**Task directions**. Output must match the data below exactly from its first line through the line that contains "new x = false) ->", with no other line.
**********
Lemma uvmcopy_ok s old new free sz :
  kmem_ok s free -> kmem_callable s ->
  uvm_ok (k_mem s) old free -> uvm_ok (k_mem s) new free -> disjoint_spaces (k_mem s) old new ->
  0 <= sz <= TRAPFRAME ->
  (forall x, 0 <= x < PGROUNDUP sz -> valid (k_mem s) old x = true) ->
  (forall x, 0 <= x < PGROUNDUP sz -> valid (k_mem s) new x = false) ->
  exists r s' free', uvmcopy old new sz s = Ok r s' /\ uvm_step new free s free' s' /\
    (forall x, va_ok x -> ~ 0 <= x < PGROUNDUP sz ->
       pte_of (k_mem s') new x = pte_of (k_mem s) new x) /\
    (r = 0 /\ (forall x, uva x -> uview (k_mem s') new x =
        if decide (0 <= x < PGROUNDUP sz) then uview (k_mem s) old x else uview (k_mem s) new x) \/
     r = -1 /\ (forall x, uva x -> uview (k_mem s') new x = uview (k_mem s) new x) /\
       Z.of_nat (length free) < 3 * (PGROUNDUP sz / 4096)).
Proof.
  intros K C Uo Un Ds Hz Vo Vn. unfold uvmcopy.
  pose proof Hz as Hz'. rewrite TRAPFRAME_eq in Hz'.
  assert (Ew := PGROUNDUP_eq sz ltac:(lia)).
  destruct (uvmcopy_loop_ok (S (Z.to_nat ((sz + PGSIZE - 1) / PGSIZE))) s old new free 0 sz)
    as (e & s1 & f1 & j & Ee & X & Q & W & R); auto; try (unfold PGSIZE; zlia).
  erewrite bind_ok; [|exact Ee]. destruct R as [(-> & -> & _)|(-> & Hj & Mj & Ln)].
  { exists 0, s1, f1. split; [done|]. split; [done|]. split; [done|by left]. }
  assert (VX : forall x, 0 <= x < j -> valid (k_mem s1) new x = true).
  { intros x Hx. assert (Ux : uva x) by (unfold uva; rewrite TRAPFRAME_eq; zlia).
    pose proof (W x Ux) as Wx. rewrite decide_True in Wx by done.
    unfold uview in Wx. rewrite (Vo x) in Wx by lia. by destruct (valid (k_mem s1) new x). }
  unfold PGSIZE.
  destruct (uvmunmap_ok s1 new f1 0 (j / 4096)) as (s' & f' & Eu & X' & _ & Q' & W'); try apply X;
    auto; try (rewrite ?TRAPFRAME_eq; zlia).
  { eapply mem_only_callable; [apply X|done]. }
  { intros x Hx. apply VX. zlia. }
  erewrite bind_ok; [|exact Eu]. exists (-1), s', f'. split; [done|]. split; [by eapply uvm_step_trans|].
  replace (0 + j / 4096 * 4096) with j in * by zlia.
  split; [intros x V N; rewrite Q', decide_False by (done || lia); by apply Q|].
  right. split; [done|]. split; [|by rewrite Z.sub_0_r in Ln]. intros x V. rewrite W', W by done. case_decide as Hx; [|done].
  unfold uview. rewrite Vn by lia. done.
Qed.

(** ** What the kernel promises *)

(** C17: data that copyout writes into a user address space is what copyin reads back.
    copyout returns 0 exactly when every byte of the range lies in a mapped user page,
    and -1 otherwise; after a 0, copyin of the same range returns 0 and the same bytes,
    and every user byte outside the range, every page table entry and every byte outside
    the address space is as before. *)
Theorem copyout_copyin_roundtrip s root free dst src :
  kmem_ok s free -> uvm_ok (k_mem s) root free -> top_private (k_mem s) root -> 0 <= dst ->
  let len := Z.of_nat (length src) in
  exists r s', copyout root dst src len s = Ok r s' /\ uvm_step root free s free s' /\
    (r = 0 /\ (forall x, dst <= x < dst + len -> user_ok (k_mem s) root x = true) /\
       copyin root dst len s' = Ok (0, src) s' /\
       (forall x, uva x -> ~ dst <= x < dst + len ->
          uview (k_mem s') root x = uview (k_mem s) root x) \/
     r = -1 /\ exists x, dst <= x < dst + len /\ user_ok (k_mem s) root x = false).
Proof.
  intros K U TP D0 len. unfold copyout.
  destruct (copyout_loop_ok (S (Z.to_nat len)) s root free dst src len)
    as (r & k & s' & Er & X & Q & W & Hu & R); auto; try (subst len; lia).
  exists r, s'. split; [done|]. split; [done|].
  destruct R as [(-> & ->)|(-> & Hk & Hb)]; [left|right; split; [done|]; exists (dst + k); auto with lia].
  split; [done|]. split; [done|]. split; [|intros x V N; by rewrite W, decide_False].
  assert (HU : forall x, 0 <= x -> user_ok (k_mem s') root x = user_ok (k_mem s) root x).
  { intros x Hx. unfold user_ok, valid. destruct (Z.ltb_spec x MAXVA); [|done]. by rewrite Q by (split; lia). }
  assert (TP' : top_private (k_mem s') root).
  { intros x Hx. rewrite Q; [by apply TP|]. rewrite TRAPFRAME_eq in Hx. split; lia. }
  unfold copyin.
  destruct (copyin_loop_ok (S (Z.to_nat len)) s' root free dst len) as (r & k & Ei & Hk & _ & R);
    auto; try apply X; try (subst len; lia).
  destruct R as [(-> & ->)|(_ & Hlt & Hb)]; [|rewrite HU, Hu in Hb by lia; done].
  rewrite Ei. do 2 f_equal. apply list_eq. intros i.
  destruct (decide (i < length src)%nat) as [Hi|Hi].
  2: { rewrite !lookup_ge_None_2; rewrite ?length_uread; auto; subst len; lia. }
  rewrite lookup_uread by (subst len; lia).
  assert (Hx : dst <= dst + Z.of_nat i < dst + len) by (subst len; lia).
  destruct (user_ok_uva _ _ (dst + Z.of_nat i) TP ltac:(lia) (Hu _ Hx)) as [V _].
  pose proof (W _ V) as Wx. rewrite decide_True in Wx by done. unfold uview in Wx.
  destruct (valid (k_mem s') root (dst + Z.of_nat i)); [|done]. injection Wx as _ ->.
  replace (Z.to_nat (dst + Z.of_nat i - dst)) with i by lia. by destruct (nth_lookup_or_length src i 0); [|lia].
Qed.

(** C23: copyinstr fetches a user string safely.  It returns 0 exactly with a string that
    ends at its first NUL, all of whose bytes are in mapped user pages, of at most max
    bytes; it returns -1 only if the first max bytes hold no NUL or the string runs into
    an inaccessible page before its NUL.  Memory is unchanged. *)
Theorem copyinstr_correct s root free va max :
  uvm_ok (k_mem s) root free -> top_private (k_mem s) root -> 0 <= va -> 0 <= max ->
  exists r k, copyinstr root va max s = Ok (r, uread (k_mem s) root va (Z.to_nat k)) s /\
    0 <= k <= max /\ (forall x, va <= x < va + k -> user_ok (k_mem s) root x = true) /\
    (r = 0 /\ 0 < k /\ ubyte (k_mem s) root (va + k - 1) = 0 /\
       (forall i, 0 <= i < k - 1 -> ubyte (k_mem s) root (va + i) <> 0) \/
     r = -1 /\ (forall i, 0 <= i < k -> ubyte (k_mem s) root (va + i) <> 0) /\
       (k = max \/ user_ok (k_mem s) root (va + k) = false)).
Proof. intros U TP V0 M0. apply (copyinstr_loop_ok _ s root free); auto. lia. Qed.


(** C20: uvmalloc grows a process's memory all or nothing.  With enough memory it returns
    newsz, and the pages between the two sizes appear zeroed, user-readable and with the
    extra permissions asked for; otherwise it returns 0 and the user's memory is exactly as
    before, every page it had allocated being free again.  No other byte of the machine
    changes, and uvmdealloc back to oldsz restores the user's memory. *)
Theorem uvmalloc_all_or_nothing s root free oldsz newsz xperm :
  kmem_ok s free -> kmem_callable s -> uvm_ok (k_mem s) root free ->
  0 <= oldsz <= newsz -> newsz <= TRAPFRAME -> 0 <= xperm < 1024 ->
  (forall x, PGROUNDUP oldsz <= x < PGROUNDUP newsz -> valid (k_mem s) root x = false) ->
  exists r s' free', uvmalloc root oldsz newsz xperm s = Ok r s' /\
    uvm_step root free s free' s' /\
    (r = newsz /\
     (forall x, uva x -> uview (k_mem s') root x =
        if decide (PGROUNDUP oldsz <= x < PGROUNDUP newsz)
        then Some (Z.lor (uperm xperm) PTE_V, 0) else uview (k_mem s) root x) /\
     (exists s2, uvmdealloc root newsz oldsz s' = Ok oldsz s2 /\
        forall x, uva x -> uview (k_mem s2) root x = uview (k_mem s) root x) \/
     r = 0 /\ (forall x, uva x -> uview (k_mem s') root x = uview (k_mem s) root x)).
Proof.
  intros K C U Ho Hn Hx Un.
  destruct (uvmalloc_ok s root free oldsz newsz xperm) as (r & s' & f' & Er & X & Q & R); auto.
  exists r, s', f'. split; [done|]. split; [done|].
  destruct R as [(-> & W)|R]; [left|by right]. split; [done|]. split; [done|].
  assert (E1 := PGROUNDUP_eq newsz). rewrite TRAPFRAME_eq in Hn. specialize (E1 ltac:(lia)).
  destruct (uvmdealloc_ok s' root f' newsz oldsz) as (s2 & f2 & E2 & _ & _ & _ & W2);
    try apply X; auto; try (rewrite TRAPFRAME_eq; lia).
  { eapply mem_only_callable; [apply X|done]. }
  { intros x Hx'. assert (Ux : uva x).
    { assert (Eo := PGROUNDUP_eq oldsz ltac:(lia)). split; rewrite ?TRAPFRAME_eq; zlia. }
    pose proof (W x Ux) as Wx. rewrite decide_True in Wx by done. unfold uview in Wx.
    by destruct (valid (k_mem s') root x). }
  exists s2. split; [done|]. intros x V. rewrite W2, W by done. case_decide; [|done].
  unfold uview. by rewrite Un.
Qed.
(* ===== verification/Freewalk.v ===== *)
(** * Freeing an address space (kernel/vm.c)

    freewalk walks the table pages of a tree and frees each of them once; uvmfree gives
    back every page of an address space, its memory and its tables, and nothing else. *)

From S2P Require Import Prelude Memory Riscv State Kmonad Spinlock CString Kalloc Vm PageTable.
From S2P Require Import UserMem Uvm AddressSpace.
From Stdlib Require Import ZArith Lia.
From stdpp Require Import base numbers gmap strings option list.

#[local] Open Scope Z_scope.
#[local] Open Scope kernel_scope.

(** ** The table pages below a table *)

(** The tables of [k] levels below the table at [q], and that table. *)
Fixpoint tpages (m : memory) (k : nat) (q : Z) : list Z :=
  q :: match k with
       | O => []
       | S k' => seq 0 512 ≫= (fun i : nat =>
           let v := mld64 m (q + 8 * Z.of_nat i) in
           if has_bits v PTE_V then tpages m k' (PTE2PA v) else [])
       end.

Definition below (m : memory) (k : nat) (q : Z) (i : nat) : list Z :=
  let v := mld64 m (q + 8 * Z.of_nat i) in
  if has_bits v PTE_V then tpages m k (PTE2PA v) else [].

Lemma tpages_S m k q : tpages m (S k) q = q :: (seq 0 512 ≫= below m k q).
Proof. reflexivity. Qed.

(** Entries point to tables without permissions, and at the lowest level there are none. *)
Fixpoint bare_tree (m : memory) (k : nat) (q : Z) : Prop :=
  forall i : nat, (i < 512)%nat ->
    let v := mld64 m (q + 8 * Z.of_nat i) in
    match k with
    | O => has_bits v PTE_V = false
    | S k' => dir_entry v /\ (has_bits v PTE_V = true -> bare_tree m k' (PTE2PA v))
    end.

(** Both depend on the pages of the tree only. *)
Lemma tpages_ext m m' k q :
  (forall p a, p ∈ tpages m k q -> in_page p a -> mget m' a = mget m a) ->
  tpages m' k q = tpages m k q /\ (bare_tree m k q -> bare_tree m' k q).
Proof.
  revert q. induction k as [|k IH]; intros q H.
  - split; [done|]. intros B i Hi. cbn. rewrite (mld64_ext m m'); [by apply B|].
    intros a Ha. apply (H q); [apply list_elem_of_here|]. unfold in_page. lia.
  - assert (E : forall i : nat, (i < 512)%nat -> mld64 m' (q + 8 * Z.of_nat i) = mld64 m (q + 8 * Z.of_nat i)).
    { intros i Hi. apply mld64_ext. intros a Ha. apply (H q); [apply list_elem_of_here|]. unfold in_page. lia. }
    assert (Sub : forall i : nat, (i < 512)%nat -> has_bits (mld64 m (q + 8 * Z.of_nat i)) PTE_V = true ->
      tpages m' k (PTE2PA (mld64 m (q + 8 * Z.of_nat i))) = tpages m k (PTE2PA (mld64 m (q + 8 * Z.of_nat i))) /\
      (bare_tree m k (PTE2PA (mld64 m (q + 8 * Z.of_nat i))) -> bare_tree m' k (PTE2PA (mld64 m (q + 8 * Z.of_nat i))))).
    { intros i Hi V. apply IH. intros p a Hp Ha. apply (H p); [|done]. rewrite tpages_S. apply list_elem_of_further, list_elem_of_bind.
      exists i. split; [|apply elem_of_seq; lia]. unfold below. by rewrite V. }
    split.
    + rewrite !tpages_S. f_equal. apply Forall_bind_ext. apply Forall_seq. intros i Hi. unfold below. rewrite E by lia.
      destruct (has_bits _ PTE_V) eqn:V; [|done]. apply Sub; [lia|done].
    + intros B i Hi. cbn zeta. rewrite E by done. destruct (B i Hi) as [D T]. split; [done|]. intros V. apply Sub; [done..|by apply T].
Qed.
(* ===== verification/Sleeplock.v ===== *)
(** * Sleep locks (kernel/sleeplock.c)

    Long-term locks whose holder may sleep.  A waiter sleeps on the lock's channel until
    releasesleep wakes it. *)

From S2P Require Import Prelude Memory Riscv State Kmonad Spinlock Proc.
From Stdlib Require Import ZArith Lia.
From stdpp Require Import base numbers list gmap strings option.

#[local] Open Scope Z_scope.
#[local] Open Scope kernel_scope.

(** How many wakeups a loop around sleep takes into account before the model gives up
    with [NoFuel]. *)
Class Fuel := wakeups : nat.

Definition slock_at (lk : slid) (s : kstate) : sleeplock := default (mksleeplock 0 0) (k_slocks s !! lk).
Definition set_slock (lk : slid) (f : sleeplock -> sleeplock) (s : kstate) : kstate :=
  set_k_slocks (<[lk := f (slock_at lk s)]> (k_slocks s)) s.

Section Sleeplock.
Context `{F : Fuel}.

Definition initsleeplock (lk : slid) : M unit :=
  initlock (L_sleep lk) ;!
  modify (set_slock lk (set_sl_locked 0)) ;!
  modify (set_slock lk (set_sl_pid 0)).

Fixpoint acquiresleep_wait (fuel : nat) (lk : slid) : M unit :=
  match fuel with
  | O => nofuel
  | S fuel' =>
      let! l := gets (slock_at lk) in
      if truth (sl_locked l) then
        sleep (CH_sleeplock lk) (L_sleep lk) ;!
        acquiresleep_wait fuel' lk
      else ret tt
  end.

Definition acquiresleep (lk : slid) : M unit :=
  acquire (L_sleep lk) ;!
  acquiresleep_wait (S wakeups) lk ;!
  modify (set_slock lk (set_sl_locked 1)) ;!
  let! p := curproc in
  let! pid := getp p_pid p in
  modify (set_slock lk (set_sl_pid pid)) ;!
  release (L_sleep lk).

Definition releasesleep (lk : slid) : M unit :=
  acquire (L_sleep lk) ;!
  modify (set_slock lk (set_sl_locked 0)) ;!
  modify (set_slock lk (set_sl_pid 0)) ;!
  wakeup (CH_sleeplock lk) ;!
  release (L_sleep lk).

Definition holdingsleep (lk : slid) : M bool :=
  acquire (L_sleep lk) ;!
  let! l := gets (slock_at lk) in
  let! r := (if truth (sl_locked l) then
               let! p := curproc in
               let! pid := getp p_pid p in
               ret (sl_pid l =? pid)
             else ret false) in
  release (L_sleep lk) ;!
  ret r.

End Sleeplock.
**********
**Written response**.
Lemma uvmcopy_ok s old new free sz :
  kmem_ok s free -> kmem_callable s ->
  uvm_ok (k_mem s) old free -> uvm_ok (k_mem s) new free -> disjoint_spaces (k_mem s) old new ->
  0 <= sz <= TRAPFRAME ->
  (forall x, 0 <= x < PGROUNDUP sz -> valid (k_mem s) old x = true) ->
  (forall x, 0 <= x < PGROUNDUP sz -> valid (k_mem s) new x = false) ->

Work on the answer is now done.